- **Work to be completed**: All that should come back is the lines of the data below from the one containing "Context (native_data_of : raw_action" to the one containing "AuthDb (perm_index d)", inclusive, exactly as they stand.

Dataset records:
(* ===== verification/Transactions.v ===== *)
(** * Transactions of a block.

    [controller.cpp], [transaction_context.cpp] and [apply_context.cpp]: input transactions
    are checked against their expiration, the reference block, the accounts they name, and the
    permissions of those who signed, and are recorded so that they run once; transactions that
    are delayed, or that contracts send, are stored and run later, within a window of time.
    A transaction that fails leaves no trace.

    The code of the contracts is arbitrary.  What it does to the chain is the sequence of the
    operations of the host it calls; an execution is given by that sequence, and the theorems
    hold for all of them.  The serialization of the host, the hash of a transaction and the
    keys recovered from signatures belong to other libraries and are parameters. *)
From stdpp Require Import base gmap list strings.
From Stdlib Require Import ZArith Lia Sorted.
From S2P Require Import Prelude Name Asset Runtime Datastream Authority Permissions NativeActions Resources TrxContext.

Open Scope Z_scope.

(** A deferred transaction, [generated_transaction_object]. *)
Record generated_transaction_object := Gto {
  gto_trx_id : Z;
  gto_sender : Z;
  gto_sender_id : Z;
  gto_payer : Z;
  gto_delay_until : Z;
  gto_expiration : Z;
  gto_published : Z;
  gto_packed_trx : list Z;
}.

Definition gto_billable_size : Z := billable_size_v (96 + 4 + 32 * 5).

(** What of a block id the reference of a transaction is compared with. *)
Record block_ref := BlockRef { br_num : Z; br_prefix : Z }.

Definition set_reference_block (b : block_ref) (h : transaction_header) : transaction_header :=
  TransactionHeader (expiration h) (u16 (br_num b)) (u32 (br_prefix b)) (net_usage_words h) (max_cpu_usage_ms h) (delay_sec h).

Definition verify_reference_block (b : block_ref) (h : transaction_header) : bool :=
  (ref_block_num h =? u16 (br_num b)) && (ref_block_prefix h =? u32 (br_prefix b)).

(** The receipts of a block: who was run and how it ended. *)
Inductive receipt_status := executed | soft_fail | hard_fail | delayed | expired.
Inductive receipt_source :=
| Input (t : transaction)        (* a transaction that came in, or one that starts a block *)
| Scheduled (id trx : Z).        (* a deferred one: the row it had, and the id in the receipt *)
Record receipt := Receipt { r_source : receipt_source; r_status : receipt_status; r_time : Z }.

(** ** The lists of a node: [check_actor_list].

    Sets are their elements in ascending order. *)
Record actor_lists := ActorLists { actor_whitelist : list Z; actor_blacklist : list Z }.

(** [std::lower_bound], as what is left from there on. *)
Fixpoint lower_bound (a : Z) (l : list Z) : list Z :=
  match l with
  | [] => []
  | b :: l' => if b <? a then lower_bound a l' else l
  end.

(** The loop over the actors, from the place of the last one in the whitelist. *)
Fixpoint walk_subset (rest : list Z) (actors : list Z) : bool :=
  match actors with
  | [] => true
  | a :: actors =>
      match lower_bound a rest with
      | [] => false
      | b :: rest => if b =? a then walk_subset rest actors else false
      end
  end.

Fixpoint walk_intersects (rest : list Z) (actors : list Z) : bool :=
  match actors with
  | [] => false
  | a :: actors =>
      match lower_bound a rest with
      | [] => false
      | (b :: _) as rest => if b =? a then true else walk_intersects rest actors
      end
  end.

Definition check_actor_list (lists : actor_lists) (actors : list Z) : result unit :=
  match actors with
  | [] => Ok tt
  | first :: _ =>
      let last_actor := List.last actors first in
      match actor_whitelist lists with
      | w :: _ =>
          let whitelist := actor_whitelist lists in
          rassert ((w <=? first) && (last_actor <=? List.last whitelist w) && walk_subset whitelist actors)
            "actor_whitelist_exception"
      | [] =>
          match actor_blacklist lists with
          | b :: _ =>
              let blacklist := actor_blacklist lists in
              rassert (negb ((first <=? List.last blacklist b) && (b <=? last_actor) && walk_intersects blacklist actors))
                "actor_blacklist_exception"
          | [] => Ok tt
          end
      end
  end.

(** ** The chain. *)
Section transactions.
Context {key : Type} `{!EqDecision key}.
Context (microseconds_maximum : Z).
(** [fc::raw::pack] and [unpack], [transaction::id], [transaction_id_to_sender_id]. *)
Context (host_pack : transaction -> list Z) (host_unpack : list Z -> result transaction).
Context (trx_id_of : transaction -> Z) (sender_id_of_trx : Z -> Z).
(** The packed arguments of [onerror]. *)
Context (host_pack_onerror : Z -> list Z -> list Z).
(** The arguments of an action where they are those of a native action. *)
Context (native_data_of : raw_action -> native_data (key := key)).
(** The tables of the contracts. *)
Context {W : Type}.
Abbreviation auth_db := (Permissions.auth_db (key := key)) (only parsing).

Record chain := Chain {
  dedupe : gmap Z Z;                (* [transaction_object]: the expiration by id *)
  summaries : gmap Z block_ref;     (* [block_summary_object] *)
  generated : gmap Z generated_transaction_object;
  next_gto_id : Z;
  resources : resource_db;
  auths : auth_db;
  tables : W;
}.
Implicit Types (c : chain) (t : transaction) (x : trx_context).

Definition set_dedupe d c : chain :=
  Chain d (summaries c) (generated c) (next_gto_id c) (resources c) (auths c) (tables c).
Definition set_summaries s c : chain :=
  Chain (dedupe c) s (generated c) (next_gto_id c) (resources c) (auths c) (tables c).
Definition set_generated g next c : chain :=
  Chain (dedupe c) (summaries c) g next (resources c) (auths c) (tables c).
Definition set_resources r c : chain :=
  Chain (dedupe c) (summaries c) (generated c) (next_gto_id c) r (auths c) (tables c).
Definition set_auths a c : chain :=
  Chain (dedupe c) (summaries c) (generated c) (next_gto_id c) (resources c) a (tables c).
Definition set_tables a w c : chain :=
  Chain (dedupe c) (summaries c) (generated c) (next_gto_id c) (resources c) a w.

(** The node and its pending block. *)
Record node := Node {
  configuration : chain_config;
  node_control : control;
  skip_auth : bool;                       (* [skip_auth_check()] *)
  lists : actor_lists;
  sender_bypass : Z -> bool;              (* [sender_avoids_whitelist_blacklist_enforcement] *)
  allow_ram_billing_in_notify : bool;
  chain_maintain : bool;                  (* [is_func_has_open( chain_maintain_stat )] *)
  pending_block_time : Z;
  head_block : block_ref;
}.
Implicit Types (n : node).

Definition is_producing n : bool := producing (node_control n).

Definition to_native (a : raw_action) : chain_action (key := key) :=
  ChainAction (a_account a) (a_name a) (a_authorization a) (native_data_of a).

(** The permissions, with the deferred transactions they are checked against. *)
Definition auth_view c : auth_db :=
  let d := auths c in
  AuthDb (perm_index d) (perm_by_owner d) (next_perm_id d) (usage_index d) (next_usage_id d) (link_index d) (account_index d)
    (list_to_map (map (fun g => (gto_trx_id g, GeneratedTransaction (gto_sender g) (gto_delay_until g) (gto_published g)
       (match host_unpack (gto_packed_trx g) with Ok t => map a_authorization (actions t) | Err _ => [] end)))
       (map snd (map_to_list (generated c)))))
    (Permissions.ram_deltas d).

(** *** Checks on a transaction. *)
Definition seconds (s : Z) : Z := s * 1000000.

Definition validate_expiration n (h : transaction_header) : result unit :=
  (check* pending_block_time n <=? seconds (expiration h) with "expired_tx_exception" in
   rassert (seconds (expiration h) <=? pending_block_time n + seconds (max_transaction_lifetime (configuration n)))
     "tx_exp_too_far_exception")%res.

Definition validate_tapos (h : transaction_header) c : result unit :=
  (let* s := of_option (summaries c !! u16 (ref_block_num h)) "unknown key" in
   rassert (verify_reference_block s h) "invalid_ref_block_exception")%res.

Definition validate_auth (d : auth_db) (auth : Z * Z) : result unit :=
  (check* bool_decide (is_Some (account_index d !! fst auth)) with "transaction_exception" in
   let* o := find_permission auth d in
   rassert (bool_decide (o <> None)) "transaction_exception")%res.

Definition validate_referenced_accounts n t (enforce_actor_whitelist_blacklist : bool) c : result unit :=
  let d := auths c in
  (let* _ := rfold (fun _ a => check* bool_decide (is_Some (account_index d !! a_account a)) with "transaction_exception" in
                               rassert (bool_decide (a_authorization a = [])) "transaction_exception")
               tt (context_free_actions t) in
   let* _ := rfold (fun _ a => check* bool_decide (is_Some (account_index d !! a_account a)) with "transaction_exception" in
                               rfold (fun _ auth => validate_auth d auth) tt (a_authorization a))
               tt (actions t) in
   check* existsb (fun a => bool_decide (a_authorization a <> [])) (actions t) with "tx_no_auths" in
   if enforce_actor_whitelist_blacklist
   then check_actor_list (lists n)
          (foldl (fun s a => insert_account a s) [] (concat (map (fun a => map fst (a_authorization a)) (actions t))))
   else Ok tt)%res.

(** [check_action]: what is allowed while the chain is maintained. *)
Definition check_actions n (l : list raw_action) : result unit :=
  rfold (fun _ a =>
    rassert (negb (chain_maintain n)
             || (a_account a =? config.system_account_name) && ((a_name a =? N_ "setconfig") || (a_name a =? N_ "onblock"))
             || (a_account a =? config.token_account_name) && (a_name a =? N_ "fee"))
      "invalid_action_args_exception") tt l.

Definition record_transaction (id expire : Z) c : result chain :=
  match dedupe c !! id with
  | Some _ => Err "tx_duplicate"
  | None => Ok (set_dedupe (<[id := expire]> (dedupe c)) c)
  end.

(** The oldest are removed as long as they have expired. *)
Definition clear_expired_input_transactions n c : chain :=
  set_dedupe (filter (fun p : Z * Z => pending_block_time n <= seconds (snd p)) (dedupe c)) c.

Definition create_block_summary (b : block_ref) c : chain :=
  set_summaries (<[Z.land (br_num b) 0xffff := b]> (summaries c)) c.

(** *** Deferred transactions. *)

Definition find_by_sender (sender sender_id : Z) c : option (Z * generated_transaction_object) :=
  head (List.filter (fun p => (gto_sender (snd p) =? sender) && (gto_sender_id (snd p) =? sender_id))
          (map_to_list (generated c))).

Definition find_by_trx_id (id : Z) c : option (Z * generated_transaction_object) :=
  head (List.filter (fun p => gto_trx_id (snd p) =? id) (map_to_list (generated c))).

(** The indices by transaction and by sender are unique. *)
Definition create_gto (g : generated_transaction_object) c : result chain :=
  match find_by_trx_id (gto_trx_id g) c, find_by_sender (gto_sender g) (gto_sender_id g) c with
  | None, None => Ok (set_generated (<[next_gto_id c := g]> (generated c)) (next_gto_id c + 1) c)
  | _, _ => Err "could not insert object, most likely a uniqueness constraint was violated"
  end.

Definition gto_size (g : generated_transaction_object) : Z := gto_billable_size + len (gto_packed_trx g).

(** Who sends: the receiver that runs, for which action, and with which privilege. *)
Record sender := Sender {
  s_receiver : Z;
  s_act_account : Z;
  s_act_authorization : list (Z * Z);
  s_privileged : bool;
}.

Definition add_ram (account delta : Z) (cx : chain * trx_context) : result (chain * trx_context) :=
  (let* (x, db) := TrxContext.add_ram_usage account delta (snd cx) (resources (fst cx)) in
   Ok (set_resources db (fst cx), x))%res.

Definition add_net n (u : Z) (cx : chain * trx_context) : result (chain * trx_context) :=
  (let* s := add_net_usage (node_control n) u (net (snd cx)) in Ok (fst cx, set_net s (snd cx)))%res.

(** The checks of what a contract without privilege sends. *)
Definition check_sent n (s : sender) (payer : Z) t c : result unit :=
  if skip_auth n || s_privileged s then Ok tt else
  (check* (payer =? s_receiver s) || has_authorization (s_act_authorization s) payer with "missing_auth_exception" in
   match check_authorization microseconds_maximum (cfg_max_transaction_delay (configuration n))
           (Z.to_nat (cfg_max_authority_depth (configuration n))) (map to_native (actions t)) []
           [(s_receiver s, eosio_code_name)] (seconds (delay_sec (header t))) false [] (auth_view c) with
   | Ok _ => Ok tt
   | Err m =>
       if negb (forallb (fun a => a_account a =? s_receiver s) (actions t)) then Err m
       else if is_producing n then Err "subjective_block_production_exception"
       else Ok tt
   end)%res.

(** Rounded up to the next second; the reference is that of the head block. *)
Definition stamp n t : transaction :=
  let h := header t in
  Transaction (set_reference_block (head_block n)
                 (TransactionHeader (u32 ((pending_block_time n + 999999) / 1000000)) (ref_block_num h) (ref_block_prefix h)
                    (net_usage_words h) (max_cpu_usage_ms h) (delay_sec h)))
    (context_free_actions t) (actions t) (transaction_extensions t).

--

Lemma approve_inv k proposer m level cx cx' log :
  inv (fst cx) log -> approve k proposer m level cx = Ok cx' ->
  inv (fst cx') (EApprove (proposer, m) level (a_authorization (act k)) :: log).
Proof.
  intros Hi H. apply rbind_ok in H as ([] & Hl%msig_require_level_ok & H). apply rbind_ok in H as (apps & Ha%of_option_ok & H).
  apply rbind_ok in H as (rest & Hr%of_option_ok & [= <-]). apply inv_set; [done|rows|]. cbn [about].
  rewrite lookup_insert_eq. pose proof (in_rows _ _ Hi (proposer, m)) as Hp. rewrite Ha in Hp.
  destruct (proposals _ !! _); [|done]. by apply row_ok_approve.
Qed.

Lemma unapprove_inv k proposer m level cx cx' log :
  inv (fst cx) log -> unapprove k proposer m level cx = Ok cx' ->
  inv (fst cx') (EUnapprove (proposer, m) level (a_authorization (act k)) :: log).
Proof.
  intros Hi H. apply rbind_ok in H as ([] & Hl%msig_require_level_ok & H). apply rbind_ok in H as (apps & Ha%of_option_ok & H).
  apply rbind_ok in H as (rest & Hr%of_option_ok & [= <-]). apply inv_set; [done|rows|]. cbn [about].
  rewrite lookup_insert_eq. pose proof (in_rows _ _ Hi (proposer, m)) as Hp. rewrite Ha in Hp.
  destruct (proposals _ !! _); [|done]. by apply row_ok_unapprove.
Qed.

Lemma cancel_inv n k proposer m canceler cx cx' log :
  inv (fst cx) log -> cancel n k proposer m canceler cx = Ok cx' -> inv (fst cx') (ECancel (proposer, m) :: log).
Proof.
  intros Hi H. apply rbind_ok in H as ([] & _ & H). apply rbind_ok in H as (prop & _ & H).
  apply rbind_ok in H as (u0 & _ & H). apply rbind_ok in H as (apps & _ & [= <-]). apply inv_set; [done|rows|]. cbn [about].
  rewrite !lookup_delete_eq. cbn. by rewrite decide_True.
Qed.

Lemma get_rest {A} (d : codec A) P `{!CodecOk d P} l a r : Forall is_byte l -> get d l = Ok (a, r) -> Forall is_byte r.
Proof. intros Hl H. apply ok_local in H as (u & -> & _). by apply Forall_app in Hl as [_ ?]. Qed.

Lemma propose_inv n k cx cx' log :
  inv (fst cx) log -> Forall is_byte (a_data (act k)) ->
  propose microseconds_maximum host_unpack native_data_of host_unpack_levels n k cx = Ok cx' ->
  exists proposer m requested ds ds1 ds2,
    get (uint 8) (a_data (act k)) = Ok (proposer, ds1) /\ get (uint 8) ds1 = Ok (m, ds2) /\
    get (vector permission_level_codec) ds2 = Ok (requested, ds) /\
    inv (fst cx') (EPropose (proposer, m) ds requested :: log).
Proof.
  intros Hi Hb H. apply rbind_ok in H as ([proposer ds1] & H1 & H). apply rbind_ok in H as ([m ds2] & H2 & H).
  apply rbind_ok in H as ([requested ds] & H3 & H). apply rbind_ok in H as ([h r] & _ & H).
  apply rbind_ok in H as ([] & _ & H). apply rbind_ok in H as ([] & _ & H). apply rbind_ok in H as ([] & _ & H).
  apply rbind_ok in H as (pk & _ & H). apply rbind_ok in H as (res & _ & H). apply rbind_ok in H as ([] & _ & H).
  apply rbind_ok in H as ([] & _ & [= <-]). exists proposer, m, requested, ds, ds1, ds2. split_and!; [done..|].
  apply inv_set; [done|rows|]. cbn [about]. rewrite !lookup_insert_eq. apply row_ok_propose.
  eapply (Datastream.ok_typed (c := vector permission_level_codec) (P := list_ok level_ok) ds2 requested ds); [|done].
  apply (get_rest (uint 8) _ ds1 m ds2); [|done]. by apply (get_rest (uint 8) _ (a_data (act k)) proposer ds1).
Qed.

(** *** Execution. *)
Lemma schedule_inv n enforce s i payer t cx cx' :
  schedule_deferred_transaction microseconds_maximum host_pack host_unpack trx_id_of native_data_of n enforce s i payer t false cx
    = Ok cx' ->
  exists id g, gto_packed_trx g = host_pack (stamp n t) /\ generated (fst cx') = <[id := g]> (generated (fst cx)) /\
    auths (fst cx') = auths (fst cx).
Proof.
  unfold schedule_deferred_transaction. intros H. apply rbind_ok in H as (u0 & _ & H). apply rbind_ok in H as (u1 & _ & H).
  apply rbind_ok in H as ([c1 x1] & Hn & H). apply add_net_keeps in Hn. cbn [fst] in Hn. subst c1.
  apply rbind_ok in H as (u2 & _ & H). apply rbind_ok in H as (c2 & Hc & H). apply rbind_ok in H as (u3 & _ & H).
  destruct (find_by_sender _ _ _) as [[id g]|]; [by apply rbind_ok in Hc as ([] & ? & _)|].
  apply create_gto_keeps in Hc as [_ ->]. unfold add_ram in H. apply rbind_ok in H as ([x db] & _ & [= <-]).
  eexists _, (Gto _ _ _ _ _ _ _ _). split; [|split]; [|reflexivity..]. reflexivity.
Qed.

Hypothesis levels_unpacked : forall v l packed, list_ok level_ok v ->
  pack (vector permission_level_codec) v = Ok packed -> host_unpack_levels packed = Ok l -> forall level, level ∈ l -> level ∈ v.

- **Response below**:
Context (native_data_of : raw_action -> native_data (key := key)).
(** The tables of the contracts. *)
Context {W : Type}.
Abbreviation auth_db := (Permissions.auth_db (key := key)) (only parsing).

Record chain := Chain {
  dedupe : gmap Z Z;                (* [transaction_object]: the expiration by id *)
  summaries : gmap Z block_ref;     (* [block_summary_object] *)
  generated : gmap Z generated_transaction_object;
  next_gto_id : Z;
  resources : resource_db;
  auths : auth_db;
  tables : W;
}.
Implicit Types (c : chain) (t : transaction) (x : trx_context).

Definition set_dedupe d c : chain :=
  Chain d (summaries c) (generated c) (next_gto_id c) (resources c) (auths c) (tables c).
Definition set_summaries s c : chain :=
  Chain (dedupe c) s (generated c) (next_gto_id c) (resources c) (auths c) (tables c).
Definition set_generated g next c : chain :=
  Chain (dedupe c) (summaries c) g next (resources c) (auths c) (tables c).
Definition set_resources r c : chain :=
  Chain (dedupe c) (summaries c) (generated c) (next_gto_id c) r (auths c) (tables c).
Definition set_auths a c : chain :=
  Chain (dedupe c) (summaries c) (generated c) (next_gto_id c) (resources c) a (tables c).
Definition set_tables a w c : chain :=
  Chain (dedupe c) (summaries c) (generated c) (next_gto_id c) (resources c) a w.

(** The node and its pending block. *)
Record node := Node {
  configuration : chain_config;
  node_control : control;
  skip_auth : bool;                       (* [skip_auth_check()] *)
  lists : actor_lists;
  sender_bypass : Z -> bool;              (* [sender_avoids_whitelist_blacklist_enforcement] *)
  allow_ram_billing_in_notify : bool;
  chain_maintain : bool;                  (* [is_func_has_open( chain_maintain_stat )] *)
  pending_block_time : Z;
  head_block : block_ref;
}.
Implicit Types (n : node).

Definition is_producing n : bool := producing (node_control n).

Definition to_native (a : raw_action) : chain_action (key := key) :=
  ChainAction (a_account a) (a_name a) (a_authorization a) (native_data_of a).

(** The permissions, with the deferred transactions they are checked against. *)
Definition auth_view c : auth_db :=
  let d := auths c in
  AuthDb (perm_index d) (perm_by_owner d) (next_perm_id d) (usage_index d) (next_usage_id d) (link_index d) (account_index d)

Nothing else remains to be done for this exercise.